Assim, viável ao legislador estadual definir o momento da exigência do recolhimento do tributo, perfeitamente aceitável que a lei deixe a individualização dos casos a regramento mediante decreto, não incidindo, de resto, o princípio da anterioridade, tal como destacado no RMS nº 31.395-RJ, TEORI ALBINO ZAVASCK, acima transcrito.

Aliás, confrontada a legislação carioca com a gaúcha, percebe-se que o § 7º do art. 24, Lei nº 8.820/89, é muito mais restritivo do que o art. 39 da Lei Estadual nº 2.657/96, que confere alvará em branco ao Executivo Estadual.

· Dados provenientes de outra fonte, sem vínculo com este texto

(** The inner loop of [gather_field] is [gather_fields]. *)
Lemma gather_field_message this i name label fs ign pk st :
  gather_field this i (mkField name label (CPP_MESSAGE fs) ign pk) st
  = if ign then inr ([], 0, st) else
    let repeated := bool_decide (label = l_repeated) in
    if repeated && negb (bool_decide (stack_back (repeated_message_stack st) = Some this))
    then inl 0
    else if decide (label = l_optional) then inl (-1) else
    let bridge := this ++ [i] in
    let stack := if repeated
                 then push_repeated (S (length bridge)) bridge (repeated_message_stack st)
                 else repeated_message_stack st in
    let* (types, n, st) :=
      gather_fields bridge 0 fs (mkGather stack (insert_columns st) (primary_key st)) in
    inr ([B_message i repeated types n], n, st).
Proof.
  cbn [gather_field]. destruct ign; [done|]. cbv zeta.
  destruct (bool_decide (label = l_repeated) && _); [done|].
  destruct (decide (label = l_optional)); [done|]. f_equal.
  generalize (mkGather (if bool_decide (label = l_repeated)
    then push_repeated (S (length (this ++ [i]))) (this ++ [i]) (repeated_message_stack st)
    else repeated_message_stack st) (insert_columns st) (primary_key st)).
  generalize 0%nat. induction fs as [|f fs IH]; intros j s; [done|]. cbn [gather_fields].
  destruct (gather_field (this ++ [i]) j f s) as [|[[b k] s']]; [done|]. cbn [gbind].
  by rewrite IH.
Qed.

Lemma push_repeated_one this i stack :
  stack_back stack = Some this ->
  push_repeated (S (length (this ++ [i]))) (this ++ [i]) stack = stack ++ [this ++ [i]].
Proof.
  intros Hb. rewrite length_app, Nat.add_1_r. cbn [push_repeated length]. rewrite Hb.
  rewrite decide_False by (intros E; apply (f_equal length) in E; rewrite length_app in E; cbn in E; lia).
  rewrite length_app, Nat.add_1_r. cbn [climb]. rewrite decide_False by (by destruct this).
  rewrite decide_True by apply removelast_last.
  unfold stack_back. rewrite last_snoc. by rewrite decide_True.
Qed.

A lei gaúcha ao menos fala em (1) necessidade e (2) conveniência, o que, registre-se, constou dos motivos que levaram à edição do Decreto Estadual nº 48.475/11, notadamente a “disparada” das bonificações, como retratado a fls. 140 a 142, inclusive com pedido de providências de, ninguém mais, ninguém menos, da Federação do Comércio de Bens e de Serviços do Estado do Rio Grande do Sul, notadamente quanto ao desequilíbrio gerado pela prática (fl. 143).

Por tais razões, estou provendo o agravo de instrumento.

Des. Francisco José Moesch – De acordo com o Relator.

Des. Genaro José Baroni Borges – De acordo com o Relator.

DES. ARMINIO JOSÉ ABREU LIMA DA ROSA – Presidente – Agravo de Instrumento nº 70047039409, Comarca de Porto Alegre:"DERAM PROVIMENTO. UNÂNIME."